• **Information supplied**
● ● ● ● ●

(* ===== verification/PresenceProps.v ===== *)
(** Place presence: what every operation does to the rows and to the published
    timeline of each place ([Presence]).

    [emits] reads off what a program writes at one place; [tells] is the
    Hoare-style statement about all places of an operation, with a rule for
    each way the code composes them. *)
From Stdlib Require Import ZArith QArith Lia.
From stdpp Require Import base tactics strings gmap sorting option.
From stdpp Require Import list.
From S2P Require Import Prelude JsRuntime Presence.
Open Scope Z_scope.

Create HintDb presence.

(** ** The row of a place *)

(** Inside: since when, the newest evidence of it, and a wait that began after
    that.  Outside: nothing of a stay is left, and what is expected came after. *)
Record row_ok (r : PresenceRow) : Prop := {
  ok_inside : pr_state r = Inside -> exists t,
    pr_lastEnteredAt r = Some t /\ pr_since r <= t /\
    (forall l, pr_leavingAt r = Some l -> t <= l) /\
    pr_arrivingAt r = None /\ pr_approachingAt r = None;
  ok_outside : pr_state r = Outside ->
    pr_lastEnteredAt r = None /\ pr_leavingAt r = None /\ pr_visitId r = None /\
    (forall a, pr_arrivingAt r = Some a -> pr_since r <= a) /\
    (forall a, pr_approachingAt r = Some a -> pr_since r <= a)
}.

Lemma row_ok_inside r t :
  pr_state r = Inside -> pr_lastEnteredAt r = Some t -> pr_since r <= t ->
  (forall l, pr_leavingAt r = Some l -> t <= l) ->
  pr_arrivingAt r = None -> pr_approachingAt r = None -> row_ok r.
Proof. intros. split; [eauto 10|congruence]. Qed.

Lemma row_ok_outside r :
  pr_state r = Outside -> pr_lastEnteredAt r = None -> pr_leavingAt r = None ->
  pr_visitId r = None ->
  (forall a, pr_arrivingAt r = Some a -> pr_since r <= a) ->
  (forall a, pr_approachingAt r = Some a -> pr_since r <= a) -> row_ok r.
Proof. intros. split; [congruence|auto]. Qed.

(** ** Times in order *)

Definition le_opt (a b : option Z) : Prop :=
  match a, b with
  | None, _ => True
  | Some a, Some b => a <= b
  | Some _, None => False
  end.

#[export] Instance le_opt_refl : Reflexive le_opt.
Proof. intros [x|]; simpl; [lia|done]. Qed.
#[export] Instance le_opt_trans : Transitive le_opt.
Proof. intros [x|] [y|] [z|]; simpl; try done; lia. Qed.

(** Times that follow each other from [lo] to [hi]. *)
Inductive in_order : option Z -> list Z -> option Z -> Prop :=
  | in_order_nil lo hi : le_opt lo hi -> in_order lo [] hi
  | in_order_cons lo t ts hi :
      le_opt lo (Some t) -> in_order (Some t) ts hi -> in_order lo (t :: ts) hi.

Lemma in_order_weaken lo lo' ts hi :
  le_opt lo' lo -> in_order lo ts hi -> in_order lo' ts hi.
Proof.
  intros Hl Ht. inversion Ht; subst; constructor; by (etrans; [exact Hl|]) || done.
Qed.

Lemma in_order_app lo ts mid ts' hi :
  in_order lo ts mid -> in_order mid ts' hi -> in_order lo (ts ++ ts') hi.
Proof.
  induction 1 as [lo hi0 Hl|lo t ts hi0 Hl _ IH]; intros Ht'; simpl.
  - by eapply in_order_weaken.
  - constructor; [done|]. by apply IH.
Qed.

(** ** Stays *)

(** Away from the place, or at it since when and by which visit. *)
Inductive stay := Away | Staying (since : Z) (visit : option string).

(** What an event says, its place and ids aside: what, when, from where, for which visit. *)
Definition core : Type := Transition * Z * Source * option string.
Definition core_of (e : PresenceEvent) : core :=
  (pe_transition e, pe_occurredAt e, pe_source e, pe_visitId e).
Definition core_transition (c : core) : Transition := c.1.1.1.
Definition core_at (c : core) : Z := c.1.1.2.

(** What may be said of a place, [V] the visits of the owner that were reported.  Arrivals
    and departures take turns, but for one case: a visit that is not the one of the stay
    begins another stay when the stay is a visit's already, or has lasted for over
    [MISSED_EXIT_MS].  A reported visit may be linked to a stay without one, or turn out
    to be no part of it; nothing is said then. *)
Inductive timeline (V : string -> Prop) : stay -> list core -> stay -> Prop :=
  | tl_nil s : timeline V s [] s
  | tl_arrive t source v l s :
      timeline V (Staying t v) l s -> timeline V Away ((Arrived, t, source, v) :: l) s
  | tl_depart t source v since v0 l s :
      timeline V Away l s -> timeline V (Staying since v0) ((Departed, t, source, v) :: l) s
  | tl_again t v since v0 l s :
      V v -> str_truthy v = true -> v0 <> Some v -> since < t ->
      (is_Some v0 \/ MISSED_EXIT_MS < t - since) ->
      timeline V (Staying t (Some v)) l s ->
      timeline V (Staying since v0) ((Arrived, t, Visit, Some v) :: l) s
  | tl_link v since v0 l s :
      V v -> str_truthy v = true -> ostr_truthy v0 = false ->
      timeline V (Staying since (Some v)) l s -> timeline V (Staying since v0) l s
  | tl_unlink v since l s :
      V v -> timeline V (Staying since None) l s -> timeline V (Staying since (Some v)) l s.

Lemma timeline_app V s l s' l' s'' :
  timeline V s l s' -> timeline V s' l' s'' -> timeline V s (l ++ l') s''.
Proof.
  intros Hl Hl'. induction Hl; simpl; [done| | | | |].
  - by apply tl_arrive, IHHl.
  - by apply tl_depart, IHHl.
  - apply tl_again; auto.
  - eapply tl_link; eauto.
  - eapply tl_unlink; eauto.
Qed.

● ● ● ● ●

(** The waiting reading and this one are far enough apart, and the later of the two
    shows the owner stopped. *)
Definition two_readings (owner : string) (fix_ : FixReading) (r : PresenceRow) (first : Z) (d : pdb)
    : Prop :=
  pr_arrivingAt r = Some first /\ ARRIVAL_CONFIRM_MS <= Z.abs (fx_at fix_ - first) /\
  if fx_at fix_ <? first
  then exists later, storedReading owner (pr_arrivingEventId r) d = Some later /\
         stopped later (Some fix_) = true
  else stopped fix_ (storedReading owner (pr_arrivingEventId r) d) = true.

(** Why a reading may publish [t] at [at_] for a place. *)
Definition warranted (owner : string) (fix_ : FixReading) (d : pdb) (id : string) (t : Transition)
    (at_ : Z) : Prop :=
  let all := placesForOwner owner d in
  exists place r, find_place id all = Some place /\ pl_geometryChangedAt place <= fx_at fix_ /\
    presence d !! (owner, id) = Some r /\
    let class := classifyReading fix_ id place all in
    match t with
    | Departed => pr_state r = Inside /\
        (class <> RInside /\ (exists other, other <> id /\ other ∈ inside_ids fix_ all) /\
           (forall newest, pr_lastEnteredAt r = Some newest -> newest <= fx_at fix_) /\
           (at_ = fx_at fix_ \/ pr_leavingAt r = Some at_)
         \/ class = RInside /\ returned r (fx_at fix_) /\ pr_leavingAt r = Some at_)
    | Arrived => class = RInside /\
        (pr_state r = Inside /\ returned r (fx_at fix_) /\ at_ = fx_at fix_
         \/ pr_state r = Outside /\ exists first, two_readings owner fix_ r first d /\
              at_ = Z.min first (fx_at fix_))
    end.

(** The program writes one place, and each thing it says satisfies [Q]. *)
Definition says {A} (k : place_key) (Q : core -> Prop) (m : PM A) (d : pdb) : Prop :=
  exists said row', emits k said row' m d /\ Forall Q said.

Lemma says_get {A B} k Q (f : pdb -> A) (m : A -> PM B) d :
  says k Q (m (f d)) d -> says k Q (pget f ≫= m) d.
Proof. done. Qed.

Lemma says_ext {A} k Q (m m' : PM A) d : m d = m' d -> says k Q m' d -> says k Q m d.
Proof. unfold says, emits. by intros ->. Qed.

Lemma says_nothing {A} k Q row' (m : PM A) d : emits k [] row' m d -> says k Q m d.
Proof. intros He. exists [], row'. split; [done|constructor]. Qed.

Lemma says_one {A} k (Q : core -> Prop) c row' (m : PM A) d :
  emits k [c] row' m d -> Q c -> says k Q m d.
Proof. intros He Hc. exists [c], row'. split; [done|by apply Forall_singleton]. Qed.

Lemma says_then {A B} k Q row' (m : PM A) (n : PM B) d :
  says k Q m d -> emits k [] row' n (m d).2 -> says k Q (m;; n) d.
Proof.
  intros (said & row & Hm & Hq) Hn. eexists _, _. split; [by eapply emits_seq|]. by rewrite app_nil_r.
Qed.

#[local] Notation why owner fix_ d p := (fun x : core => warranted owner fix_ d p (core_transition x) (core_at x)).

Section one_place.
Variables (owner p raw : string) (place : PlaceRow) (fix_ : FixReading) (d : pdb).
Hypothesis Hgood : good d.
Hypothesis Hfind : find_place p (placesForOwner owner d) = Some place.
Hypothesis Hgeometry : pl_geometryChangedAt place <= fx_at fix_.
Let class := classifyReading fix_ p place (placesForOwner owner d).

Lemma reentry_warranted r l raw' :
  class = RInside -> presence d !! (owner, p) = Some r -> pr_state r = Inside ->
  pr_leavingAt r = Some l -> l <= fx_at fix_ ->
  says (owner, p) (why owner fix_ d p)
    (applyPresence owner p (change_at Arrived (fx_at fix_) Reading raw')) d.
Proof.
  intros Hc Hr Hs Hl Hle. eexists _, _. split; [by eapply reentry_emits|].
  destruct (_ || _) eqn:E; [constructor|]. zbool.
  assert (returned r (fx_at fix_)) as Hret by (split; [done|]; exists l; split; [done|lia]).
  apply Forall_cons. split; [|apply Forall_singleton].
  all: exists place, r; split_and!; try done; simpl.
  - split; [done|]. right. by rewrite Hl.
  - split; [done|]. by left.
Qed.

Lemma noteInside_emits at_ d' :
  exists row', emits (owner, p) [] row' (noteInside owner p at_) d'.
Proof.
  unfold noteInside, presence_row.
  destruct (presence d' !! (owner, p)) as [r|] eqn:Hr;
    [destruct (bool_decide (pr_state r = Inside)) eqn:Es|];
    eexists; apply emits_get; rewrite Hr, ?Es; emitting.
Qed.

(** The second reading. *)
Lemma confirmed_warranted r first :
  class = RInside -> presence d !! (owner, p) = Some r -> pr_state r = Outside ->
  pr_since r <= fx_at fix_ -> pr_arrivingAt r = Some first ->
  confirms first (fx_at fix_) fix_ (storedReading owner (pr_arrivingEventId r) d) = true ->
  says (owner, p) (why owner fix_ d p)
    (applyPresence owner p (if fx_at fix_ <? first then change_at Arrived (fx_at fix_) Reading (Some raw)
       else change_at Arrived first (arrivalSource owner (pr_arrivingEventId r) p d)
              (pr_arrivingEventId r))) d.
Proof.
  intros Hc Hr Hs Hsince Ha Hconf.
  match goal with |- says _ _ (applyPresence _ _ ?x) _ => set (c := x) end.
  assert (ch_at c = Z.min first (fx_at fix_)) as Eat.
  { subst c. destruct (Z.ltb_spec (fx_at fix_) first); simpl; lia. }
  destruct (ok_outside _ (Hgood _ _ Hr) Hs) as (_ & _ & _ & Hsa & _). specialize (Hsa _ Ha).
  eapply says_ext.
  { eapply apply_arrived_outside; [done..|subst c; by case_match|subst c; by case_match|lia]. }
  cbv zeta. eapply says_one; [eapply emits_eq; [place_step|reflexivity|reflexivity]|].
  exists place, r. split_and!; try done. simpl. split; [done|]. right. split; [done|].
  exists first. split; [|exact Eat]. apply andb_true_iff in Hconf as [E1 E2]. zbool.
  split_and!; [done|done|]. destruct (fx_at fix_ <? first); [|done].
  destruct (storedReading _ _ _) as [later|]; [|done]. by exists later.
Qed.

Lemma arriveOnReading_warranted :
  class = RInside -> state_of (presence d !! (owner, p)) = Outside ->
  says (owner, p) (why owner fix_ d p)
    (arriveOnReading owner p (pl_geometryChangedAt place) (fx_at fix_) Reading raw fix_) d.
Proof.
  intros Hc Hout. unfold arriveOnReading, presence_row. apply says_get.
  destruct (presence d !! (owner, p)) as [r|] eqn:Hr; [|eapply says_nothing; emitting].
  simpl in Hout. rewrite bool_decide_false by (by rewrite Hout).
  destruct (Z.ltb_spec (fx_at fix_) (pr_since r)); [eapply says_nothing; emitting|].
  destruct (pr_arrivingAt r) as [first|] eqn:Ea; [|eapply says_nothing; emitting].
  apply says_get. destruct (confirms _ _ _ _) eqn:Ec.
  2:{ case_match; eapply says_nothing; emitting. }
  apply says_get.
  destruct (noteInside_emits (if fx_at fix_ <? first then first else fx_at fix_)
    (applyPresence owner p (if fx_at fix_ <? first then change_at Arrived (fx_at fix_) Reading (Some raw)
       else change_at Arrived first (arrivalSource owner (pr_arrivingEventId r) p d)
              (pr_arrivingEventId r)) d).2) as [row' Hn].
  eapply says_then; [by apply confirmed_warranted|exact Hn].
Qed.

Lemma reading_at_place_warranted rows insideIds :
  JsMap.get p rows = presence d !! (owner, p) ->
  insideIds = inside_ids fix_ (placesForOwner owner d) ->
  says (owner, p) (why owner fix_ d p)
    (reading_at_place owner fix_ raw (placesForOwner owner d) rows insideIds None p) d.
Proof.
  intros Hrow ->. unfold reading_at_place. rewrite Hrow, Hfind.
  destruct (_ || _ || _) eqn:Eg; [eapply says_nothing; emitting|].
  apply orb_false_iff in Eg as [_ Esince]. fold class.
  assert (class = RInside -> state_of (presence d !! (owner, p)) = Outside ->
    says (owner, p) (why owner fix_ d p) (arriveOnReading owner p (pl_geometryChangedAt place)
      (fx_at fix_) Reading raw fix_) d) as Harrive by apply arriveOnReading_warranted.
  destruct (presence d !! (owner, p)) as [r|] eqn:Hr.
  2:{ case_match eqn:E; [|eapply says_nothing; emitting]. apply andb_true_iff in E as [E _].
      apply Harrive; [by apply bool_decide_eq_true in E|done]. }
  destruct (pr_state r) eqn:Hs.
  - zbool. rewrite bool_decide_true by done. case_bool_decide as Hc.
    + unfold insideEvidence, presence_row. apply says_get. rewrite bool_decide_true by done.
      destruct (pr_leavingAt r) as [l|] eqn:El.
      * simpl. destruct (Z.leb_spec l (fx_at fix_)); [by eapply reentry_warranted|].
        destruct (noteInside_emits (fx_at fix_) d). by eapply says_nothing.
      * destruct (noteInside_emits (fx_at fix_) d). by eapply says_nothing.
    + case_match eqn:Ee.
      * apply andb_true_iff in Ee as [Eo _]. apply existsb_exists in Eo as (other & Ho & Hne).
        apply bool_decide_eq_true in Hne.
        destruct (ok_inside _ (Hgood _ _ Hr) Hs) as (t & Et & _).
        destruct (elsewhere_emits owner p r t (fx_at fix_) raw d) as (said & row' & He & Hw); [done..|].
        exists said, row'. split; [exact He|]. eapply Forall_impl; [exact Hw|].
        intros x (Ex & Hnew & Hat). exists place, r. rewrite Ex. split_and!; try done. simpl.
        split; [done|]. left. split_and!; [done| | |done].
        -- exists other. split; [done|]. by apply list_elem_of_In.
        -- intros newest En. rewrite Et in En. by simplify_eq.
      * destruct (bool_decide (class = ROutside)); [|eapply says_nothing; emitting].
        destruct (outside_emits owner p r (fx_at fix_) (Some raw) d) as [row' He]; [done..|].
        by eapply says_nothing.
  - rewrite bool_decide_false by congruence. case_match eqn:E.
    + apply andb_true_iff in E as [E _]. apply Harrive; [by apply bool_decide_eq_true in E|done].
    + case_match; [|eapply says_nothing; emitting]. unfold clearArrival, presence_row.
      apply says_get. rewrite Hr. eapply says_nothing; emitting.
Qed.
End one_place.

● ● ● ● ●

Looking only at the listing, say how many lines include "Away"; reply with the number alone.

4